For each line below, check for "Import"; give only the total of lines where it occurs.
======== Provided data ========
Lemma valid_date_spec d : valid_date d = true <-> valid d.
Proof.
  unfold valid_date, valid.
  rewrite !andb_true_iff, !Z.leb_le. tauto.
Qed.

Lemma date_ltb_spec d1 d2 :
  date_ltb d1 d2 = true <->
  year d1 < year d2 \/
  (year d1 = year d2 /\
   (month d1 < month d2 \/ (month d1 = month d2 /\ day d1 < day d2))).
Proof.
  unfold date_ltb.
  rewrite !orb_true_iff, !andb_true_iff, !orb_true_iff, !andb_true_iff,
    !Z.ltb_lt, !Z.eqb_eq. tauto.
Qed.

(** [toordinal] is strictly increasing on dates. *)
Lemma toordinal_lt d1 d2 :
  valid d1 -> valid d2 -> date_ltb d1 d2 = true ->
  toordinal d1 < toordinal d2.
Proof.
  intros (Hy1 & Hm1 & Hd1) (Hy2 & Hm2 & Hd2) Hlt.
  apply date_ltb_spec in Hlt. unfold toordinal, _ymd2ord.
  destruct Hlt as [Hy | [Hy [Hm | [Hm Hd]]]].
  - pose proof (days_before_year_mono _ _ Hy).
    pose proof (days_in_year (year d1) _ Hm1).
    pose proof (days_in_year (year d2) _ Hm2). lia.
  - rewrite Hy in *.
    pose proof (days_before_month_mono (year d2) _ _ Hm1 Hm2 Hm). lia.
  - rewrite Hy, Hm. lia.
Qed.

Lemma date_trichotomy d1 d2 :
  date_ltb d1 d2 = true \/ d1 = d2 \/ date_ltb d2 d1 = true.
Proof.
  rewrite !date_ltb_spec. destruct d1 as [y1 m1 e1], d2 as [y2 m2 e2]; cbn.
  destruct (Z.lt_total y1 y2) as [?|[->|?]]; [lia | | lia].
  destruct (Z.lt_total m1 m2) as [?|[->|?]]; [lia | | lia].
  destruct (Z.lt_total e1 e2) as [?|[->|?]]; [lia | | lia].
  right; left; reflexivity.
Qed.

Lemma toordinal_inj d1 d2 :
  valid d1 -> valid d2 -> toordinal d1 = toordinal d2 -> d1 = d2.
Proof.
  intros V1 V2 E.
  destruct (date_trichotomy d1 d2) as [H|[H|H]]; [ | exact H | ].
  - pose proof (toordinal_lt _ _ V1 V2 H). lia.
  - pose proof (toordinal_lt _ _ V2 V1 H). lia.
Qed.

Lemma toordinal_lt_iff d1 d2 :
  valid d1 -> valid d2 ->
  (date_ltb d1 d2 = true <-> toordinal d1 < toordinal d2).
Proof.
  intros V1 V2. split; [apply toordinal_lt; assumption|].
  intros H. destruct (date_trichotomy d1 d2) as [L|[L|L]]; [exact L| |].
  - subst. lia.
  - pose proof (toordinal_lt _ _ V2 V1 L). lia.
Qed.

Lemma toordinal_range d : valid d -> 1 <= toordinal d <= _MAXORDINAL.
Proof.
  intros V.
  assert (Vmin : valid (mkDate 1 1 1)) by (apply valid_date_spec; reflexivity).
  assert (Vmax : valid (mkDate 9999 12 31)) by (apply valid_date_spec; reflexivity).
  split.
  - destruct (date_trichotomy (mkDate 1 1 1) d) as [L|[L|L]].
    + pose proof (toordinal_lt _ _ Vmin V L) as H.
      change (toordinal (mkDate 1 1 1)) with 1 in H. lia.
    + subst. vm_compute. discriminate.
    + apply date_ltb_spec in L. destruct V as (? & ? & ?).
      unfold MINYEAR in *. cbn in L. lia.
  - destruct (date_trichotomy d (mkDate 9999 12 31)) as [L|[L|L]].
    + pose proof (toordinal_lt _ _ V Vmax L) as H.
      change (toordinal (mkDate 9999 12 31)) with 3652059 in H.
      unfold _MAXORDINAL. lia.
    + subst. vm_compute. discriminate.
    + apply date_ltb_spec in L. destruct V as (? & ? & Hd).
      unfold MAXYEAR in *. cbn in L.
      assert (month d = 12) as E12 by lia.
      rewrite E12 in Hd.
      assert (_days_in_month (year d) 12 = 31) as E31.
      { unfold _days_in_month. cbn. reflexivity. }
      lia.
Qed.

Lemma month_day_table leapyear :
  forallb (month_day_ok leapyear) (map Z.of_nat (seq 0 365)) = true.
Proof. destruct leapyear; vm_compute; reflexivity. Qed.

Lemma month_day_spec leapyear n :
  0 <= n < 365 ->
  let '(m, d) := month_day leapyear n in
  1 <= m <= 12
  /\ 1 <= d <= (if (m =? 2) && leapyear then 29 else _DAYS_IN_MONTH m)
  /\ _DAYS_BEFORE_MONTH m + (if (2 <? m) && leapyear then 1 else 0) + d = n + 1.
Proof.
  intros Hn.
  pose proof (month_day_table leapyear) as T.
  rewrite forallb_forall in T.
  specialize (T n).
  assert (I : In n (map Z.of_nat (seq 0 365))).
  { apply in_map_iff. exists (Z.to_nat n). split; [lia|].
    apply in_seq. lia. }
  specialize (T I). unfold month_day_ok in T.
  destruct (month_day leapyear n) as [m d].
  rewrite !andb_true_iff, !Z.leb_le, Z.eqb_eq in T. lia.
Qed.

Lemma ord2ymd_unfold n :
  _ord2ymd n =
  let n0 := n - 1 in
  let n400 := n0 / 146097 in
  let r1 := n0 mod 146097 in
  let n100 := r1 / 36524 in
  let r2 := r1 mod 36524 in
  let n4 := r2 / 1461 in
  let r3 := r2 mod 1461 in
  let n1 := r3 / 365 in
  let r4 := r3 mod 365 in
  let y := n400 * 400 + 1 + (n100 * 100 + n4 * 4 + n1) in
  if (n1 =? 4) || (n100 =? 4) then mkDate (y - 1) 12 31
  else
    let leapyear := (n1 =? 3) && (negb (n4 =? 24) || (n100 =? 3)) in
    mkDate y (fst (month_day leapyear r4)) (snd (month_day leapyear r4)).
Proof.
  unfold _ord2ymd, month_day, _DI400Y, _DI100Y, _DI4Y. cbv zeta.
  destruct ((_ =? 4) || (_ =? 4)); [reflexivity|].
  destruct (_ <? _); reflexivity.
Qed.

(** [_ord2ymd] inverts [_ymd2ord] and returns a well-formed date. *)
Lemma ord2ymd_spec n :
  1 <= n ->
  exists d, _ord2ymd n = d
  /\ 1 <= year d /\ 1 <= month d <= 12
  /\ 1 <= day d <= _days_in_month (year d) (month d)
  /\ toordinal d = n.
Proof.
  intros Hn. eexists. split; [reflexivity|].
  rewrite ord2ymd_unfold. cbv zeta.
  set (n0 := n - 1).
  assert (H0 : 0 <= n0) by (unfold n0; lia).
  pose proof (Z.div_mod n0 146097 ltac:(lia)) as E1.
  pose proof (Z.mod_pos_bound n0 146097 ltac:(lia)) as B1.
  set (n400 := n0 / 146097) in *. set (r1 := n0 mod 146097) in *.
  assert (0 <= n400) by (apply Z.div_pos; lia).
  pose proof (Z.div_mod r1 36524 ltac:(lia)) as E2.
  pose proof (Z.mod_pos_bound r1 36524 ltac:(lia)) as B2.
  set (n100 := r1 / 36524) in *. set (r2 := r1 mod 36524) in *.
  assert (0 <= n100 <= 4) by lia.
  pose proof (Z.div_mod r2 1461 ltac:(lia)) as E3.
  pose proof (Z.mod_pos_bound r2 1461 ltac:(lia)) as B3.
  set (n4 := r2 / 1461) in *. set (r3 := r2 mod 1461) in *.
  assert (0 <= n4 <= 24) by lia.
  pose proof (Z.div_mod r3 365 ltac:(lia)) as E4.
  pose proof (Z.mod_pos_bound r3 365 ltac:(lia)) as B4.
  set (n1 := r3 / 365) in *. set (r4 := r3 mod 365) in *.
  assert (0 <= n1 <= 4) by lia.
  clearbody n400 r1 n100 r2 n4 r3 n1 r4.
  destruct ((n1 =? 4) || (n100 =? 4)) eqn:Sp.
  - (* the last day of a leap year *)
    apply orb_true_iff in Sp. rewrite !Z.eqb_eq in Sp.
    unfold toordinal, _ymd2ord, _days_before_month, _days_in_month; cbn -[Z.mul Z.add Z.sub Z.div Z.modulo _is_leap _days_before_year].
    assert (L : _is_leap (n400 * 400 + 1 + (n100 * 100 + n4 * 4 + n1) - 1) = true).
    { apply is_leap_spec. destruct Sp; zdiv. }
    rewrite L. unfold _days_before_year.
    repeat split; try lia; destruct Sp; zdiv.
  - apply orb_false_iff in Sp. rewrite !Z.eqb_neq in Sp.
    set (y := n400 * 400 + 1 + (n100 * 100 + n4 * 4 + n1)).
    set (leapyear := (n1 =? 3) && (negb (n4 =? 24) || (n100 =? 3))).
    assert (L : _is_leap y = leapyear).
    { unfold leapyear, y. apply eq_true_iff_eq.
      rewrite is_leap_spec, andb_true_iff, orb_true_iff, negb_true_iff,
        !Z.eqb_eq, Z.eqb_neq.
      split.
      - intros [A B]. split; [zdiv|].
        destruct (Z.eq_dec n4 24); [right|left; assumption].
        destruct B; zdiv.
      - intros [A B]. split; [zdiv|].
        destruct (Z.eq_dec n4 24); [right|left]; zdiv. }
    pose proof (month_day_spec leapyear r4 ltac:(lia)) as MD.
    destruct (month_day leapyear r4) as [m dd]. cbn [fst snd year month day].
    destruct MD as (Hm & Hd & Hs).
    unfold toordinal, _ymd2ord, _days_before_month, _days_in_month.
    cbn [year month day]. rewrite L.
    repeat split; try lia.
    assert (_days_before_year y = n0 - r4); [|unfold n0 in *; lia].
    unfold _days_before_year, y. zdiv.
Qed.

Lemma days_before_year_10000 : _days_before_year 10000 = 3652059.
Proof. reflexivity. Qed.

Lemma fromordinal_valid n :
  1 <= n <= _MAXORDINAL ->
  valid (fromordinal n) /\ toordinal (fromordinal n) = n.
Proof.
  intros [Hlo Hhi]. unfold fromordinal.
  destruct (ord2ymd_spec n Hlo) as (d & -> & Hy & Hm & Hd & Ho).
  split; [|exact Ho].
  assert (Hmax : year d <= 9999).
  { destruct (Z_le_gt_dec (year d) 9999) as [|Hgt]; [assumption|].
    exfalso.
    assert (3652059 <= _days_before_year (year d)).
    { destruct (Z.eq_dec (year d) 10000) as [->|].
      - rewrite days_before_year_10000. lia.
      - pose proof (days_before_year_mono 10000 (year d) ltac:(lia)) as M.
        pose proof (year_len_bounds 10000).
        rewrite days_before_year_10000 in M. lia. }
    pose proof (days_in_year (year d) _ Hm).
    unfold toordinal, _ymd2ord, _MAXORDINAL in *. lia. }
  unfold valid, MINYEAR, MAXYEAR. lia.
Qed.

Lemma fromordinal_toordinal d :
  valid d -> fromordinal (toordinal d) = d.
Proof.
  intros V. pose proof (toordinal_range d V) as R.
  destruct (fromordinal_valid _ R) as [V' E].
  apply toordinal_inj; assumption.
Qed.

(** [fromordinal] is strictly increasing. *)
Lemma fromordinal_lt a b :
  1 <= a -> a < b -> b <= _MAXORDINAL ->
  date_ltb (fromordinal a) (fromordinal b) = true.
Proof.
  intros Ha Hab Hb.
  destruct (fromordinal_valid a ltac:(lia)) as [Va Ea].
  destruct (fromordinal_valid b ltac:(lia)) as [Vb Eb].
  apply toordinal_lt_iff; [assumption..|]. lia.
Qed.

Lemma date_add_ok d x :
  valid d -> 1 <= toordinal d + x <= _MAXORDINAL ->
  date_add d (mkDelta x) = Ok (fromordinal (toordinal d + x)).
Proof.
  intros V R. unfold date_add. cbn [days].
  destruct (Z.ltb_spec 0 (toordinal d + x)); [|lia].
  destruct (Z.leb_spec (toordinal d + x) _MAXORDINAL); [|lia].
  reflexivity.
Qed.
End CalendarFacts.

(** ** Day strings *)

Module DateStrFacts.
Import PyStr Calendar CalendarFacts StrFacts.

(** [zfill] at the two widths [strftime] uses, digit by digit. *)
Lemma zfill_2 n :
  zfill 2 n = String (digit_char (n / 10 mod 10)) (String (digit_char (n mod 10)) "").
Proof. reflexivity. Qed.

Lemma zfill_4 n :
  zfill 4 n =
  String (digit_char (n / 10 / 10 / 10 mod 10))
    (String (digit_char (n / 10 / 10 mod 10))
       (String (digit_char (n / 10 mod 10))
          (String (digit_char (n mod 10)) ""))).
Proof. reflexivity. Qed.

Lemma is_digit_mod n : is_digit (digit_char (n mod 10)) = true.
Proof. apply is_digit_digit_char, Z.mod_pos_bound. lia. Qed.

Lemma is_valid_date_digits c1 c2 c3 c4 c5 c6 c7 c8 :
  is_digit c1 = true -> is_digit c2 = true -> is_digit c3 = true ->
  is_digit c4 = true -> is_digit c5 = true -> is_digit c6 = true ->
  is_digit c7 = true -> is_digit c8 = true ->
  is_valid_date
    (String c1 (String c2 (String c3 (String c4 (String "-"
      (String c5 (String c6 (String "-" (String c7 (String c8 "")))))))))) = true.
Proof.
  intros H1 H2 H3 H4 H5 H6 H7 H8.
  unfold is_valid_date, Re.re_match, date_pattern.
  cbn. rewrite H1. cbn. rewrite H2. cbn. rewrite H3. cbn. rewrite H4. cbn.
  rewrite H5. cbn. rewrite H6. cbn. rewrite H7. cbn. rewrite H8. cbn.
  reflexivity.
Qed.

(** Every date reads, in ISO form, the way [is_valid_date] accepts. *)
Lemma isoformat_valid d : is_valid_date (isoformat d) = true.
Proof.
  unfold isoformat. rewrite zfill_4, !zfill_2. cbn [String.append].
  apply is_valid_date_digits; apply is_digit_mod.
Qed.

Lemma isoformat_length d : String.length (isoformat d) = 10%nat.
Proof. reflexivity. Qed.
========
======== Provided data ========
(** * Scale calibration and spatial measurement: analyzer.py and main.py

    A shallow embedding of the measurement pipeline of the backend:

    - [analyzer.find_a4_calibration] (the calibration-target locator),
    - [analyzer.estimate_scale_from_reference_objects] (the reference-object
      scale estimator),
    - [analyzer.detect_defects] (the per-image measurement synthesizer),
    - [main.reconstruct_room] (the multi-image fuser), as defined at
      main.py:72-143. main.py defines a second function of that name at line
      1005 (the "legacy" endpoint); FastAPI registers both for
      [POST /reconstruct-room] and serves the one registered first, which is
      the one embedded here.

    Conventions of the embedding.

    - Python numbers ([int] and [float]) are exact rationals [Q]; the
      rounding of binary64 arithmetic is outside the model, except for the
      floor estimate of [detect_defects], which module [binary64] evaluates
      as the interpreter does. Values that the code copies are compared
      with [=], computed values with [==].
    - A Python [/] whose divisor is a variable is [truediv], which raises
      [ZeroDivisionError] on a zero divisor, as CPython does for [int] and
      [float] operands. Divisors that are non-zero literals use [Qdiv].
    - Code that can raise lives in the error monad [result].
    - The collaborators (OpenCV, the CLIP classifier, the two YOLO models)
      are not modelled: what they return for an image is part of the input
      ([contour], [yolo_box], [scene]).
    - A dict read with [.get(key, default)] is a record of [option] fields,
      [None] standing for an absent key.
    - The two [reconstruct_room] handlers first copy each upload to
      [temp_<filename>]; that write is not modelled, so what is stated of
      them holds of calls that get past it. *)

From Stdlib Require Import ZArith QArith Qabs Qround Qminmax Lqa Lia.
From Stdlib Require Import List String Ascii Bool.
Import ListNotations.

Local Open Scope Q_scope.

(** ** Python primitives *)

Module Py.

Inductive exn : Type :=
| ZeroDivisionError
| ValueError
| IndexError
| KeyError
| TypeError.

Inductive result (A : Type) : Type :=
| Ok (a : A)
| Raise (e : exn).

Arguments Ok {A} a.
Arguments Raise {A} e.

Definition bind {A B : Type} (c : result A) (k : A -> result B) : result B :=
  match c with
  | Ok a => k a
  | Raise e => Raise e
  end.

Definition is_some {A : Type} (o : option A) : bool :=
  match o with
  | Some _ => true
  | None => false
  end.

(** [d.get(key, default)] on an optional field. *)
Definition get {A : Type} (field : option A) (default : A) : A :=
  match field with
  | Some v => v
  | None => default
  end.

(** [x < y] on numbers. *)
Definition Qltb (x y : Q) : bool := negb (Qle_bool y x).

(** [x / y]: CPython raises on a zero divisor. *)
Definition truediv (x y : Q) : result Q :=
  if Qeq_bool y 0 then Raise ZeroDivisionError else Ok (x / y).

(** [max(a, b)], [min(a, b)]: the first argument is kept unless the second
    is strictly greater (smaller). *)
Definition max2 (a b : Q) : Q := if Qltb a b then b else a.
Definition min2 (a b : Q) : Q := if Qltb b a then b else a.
========
§ **Answer area**
4